Samantha*, who did not want to reveal her real name, has borderline personality disorder and suffers from post-traumatic stress disorder, chronic insomnia and grief after a stint of less than two years in the Australian Defence Force.
The veteran, who’s in her 20s, has been denied twice from admission to the Darwin Clinic – the only private mental health clinic in the Territory.
The 18-bed clinic is the only private facility in the NT that offers complex treatments Samantha’s psychiatrist has been recommending she undertake for more than a year.
A third bid to be admitted to the clinic has been unanswered, leaving Samantha no choice but to leave her support network to seek treatment in Sydney on taxpayer money.
Samantha said on both attempts to get into the clinic this year, she only got a phone call to say she was denied with no other support offered.
“Not even a reason why … they’ve got beds, because it’s the first thing I ask when I ring up to put my referral in,” she said.
“And they turn around and say ‘not everyone gets one though’.
“They just say, ‘you can go interstate or into the public system’, which you don’t really want to when you live up here and there’s a perfectly good clinic up here that I’m eligible for.
“I feel abandoned, like I’ve been pushed away.”
Samantha said she would never go back into the public system for mental health treatment as previous experiences “felt like being in jail”.
Questions put to Darwin Clinic about why Samantha was denied and what support was offered as an alternative could not be answered, a spokesman said.

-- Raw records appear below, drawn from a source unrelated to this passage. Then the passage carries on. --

(** C2: [classify_band] is a total function without an error result; on
    every feature record it returns one of the six bands, and that band is
    the one listed with the highest of the thresholds 7, 6, 5, 4, 3 that the
    score reaches, or 'E+ (25%)' when the score reaches none. *)
Theorem C2_band_total_by_highest_threshold (row : DayFeatures) :
  let reaches t := float_ge (band_score row) (of_int t) = true in
  (exists! label, In label band_labels /\ fst (classify_band row) = label)
  /\ ((exists t band,
         In (t, band) band_table /\ reaches t
         /\ (forall t' band', In (t', band') band_table -> reaches t' -> t' <= t)
         /\ classify_band row = band)
      \/ ((forall t band, In (t, band) band_table -> ~ reaches t)
          /\ classify_band row = band_Eplus)).
Proof.
  cbv zeta. unfold classify_band.
  pose proof (band_of_score_cases (band_score row)) as H. cbv zeta in H.
  set (s := band_score row) in *.
  split.
  - assert (Hin : In (fst (band_of_score s)) band_labels).
    { destruct H as [[? E]|[(?&?&E)|[(?&?&?&E)|[(?&?&?&?&E)|
        [(?&?&?&?&?&E)|(?&?&?&?&?&E)]]]]]; rewrite E; simpl; tauto. }
    exists (fst (band_of_score s)). split; [now split |].
    intros l [_ Hl]. exact Hl.
  - destruct H as [[H7 E]|[(H7&H6&E)|[(H7&H6&H5&E)|[(H7&H6&H5&H4&E)|
      [(H7&H6&H5&H4&H3&E)|(H7&H6&H5&H4&H3&E)]]]]].
    + left. exists 7, band_B. repeat split; [simpl; tauto | assumption | | assumption].
      intros t' b' Hin _. simpl in Hin.
      repeat (destruct Hin as [Hin|Hin]; [injection Hin as <- _; lia |]).
      contradiction.
    + left. exists 6, band_Cplus.
      repeat split; [simpl; tauto | assumption | | assumption].
      intros t' b' Hin Hr. simpl in Hin.
      repeat (destruct Hin as [Hin|Hin];
              [injection Hin as <- _; try lia; congruence |]).
      contradiction.
    + left. exists 5, band_C.
      repeat split; [simpl; tauto | assumption | | assumption].
      intros t' b' Hin Hr. simpl in Hin.
      repeat (destruct Hin as [Hin|Hin];
              [injection Hin as <- _; try lia; congruence |]).
      contradiction.
    + left. exists 4, band_Dplus.
      repeat split; [simpl; tauto | assumption | | assumption].
      intros t' b' Hin Hr. simpl in Hin.
      repeat (destruct Hin as [Hin|Hin];
              [injection Hin as <- _; try lia; congruence |]).
      contradiction.
    + left. exists 3, band_D.
      repeat split; [simpl; tauto | assumption | | assumption].
      intros t' b' Hin Hr. simpl in Hin.
      repeat (destruct Hin as [Hin|Hin];
              [injection Hin as <- _; try lia; congruence |]).
      contradiction.
    + right. split; [| assumption].
      intros t b Hin Hr. simpl in Hin.
      repeat (destruct Hin as [Hin|Hin]; [injection Hin as <- _; congruence |]).
      contradiction.
Qed.

(** C5: for two feature records that agree on weekday, season, trip count
    and average complexity, a coach pressure at least as high gives a score
    at least as high. *)
Theorem C5_score_monotone_in_pressure (r1 r2 : DayFeatures) :
  Weekday r1 = Weekday r2 ->
  Season r1 = Season r2 ->
  Trips_Scheduled r1 = Trips_Scheduled r2 ->
  float_eq (Avg_Complexity r1) (Avg_Complexity r2) = true ->
  float_ge (Coach_Pressure r1) (Coach_Pressure r2) = true ->
  float_ge (band_score r1) (band_score r2) = true.
Proof.
  intros Hw Hs Ht Hc Hp. unfold band_score; cbv zeta.
  rewrite Hw, Hs, Ht.
  apply float_add_mono; [| exact Hc].
  pose proof (pressure_points_mono _ _ Hp). lia.
Qed.

(** C5 at two records that differ in pressure only: 1.0 against 0.5. *)
Lemma C5_score_monotone_witness :
  float_ge
    (band_score (mkDayFeatures (Finite 1) "Friday" "Winter" 1 (Finite 1)))
    (band_score (mkDayFeatures (Finite (1 # 2)) "Friday" "Winter" 1 (Finite 1)))
  = true.
Proof.
  apply C5_score_monotone_in_pressure; reflexivity.
Defined.

(** ** Text *)

Lemma prefix_app (sub s : string) :
  prefix sub s = true <-> exists post, s = sub ++ post.
Proof.
  revert s. induction sub as [| c sub IH]; intros s; simpl.
  - split; [intros _; now exists s | intros _; now destruct s].
  - destruct s as [| c' s]; [split; [discriminate | intros [p Hp]; discriminate] |].
    simpl. destruct (ascii_dec c c') as [-> | Hne].
    + specialize (IH s).
      split; [intros H; apply IH in H | intros H; apply IH];
        destruct H as [p Hp]; exists p; congruence.
    + split; [discriminate | intros [p Hp]; congruence].
Qed.

Lemma contains_Substring (sub s : string) :
  contains sub s = true <-> Substring sub s.
Proof.
  induction s as [| c s IH]; cbn [contains]; rewrite orb_true_iff, prefix_app.
  - split.
    + intros [[post Hp] | Hf]; [| discriminate]. now exists "", post.
    + intros (pre & post & Hp). left.
      destruct pre; [now exists post |]. discriminate.
  - rewrite IH. split.
    + intros [[post Hp] | (pre & post & Hp)].
      * now exists "", post.
      * exists (String c pre), post. simpl. now rewrite Hp.
    + intros (pre & post & Hp). destruct pre as [| c' pre]; simpl in Hp.
      * left. now exists post.
      * right. exists pre, post. congruence.
Qed.

Lemma existsb_contains (kws : list string) (text : string) :
  existsb (fun x => contains x text) kws = true <-> mentions kws text.
Proof.
  rewrite existsb_exists. unfold mentions.
  split; intros (kw & Hin & H); exists kw; split; auto;
    now apply contains_Substring.
Qed.

Lemma lower_app (a b : string) : lower (a ++ b) = lower a ++ lower b.
Proof.
  induction a as [| c a IH]; simpl; [reflexivity | now rewrite IH].
Qed.

(** ** Dispatch normalization *)

Lemma col_index_None (name : string) (cols : list string) :
  col_index name cols = None <-> ~ In name cols.
Proof.
  induction cols as [| c cols IH]; simpl; [tauto |].
  destruct (String.eqb_spec c name) as [-> | Hne].
  - split; [discriminate | tauto].
  - destruct (col_index name cols).
    + split; [discriminate |]. intros H. exfalso. apply H. right.
      destruct IH as [_ IH]. 
      destruct (in_dec string_dec name cols) as [Hin | Hnin]; [exact Hin |].
      discriminate (IH Hnin).
    + split; [| reflexivity]. intros _ [Heq | Hin]; [congruence |].
      now apply IH.
Qed.

Lemma getitem_missing (df : DataFrame) (name : string) :
  ~ In name (columns df) -> getitem df name = Raise KeyError.
Proof.
  intros H. unfold getitem. apply col_index_None in H. now rewrite H.
Qed.

Lemma getitem_present (df : DataFrame) (name : string) :
  In name (columns df) -> exists i, getitem df name = Ok i.
Proof.
  intros H. unfold getitem.
  destruct (col_index name (columns df)) as [i |] eqn:E; [now exists i |].
  apply col_index_None in E. contradiction.
Qed.

Lemma In_dropna {A : Type} (a : A) (l : list (option A)) :
  In a (dropna l) <-> In (Some a) l.
Proof.
  induction l as [| [x |] l IH]; simpl.
  - tauto.
  - rewrite IH. split; intros [H | H]; auto; left; congruence.
  - rewrite IH. split; [auto | intros [H | H]; [discriminate | exact H]].
Qed.

(** Every trip that the normalization returns carries the complexity that
    [infer_complexity] gives to a row of the table. *)
Lemma load_dispatch_complexity
    (to_datetime : list cell -> list (option Timestamp)) (df : DataFrame)
    (trips : list Trip) :
  load_dispatch to_datetime df = Ok trips ->
  forall t, In t trips ->
    exists row, In row (rows df)
                /\ Trip_Complexity t = infer_complexity (columns df) row.
Proof.
  unfold load_dispatch. intros Hrun t Ht.
  destruct (getitem df "Booking ID") as [i |]; [| discriminate].
  cbn [bind] in Hrun.
  destruct (getitem df "First Departure") as [j |]; [| discriminate].
  cbn [bind] in Hrun. injection Hrun as <-.
  apply In_dropna, in_map_iff in Ht. destruct Ht as ([row ts] & Heq & Hin).
  apply filter_In in Hin. destruct Hin as [Hin _].
  apply in_combine_l, filter_In in Hin. destruct Hin as [Hin _].
  exists row. split; [exact Hin |].
  cbn [fst snd] in Heq. destruct ts as [ts |]; [| discriminate].
  injection Heq as <-. reflexivity.
Qed.

(** C6: the complexity of a row is read off the lower-cased, space-joined
    text of 'Route Description', 'Destination' and 'Group Name': 1 when an
    urban keyword occurs in it, else -1 when a leisure keyword occurs, else
    0; a destination 'Downtown NYC Tour' gives 1 and 'Hershey Park' -1. *)
Theorem C6_infer_complexity_keywords (cols : list string) (row : list cell) :
  let field name := cell_str (row_get cols row name (Str "")) in
  let text := row_text cols row in
  text = lower (field "Route Description") ++ " "
         ++ lower (field "Destination") ++ " " ++ lower (field "Group Name")
  /\ (infer_complexity cols row = 1 <-> mentions urban_keywords text)
  /\ (infer_complexity cols row = -1 <->
      ~ mentions urban_keywords text /\ mentions leisure_keywords text)
  /\ (infer_complexity cols row = 0 <->
      ~ mentions urban_keywords text /\ ~ mentions leisure_keywords text)
  /\ infer_complexity required_columns
       [Str "B-1001"; Str "2023-01-06"; Str "Charter"; Str "Downtown NYC Tour";
        Str "Lincoln High"] = 1
  /\ infer_complexity required_columns
       [Str "B-1002"; Str "2023-01-07"; Str "Charter"; Str "Hershey Park";
        Str "Lincoln High"] = -1
  /\ infer_complexity ["Destination"] [Str "Downtown NYC Tour"] = 1
  /\ infer_complexity ["Destination"] [Str "Hershey Park"] = -1.
Proof.
  cbv zeta. split.
  { unfold row_text. cbn [String.concat]. rewrite !lower_app.
    change (lower " ") with " ". reflexivity. }
  assert (Hu := existsb_contains urban_keywords (row_text cols row)).
  assert (Hl := existsb_contains leisure_keywords (row_text cols row)).
  cut ((infer_complexity cols row = 1 <-> mentions urban_keywords (row_text cols row))
       /\ (infer_complexity cols row = -1 <->
           ~ mentions urban_keywords (row_text cols row)
           /\ mentions leisure_keywords (row_text cols row))
       /\ (infer_complexity cols row = 0 <->
           ~ mentions urban_keywords (row_text cols row)
           /\ ~ mentions leisure_keywords (row_text cols row))).
  { intros (H1 & H2 & H3).
    repeat (split; [assumption |]). repeat split; vm_compute; reflexivity. }
  unfold infer_complexity; cbv zeta.
  destruct (existsb _ urban_keywords);
    [| destruct (existsb _ leisure_keywords)].
  - assert (Hm : mentions urban_keywords (row_text cols row)) by now apply Hu.
    split; [| split]; split; try discriminate; try tauto.
  - assert (Hm : mentions leisure_keywords (row_text cols row)) by now apply Hl.
    assert (Hn : ~ mentions urban_keywords (row_text cols row)).
    { intros H. apply Hu in H. discriminate. }
    split; [| split]; split; try discriminate; try tauto.
  - assert (Hn : ~ mentions urban_keywords (row_text cols row)).
    { intros H. apply Hu in H. discriminate. }
    assert (Hn' : ~ mentions leisure_keywords (row_text cols row)).
    { intros H. apply Hl in H. discriminate. }
    split; [| split]; split; try discriminate; try tauto.
Qed.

“Patient confidentiality considerations prevent us from discussing any individual patient’s condition or treatment,” he said.
“However, in accepting patients for treatment at the Darwin Clinic, consideration is given to the complexity and severity of a patient’s condition and whether the patient can be safely cared for at the clinic, or whether an alternate facility is better able to provide the required treatment.”
The spokesman also did not address questions about how many of the clinic’s 18 beds were currently occupied or if there had been any time this year where they were all taken.
Samantha believes she’s been put in the “too hard basket” because she has a veteran gold card, which covers any medical treatment she requires.
Name has been changed to protect the person’s identity.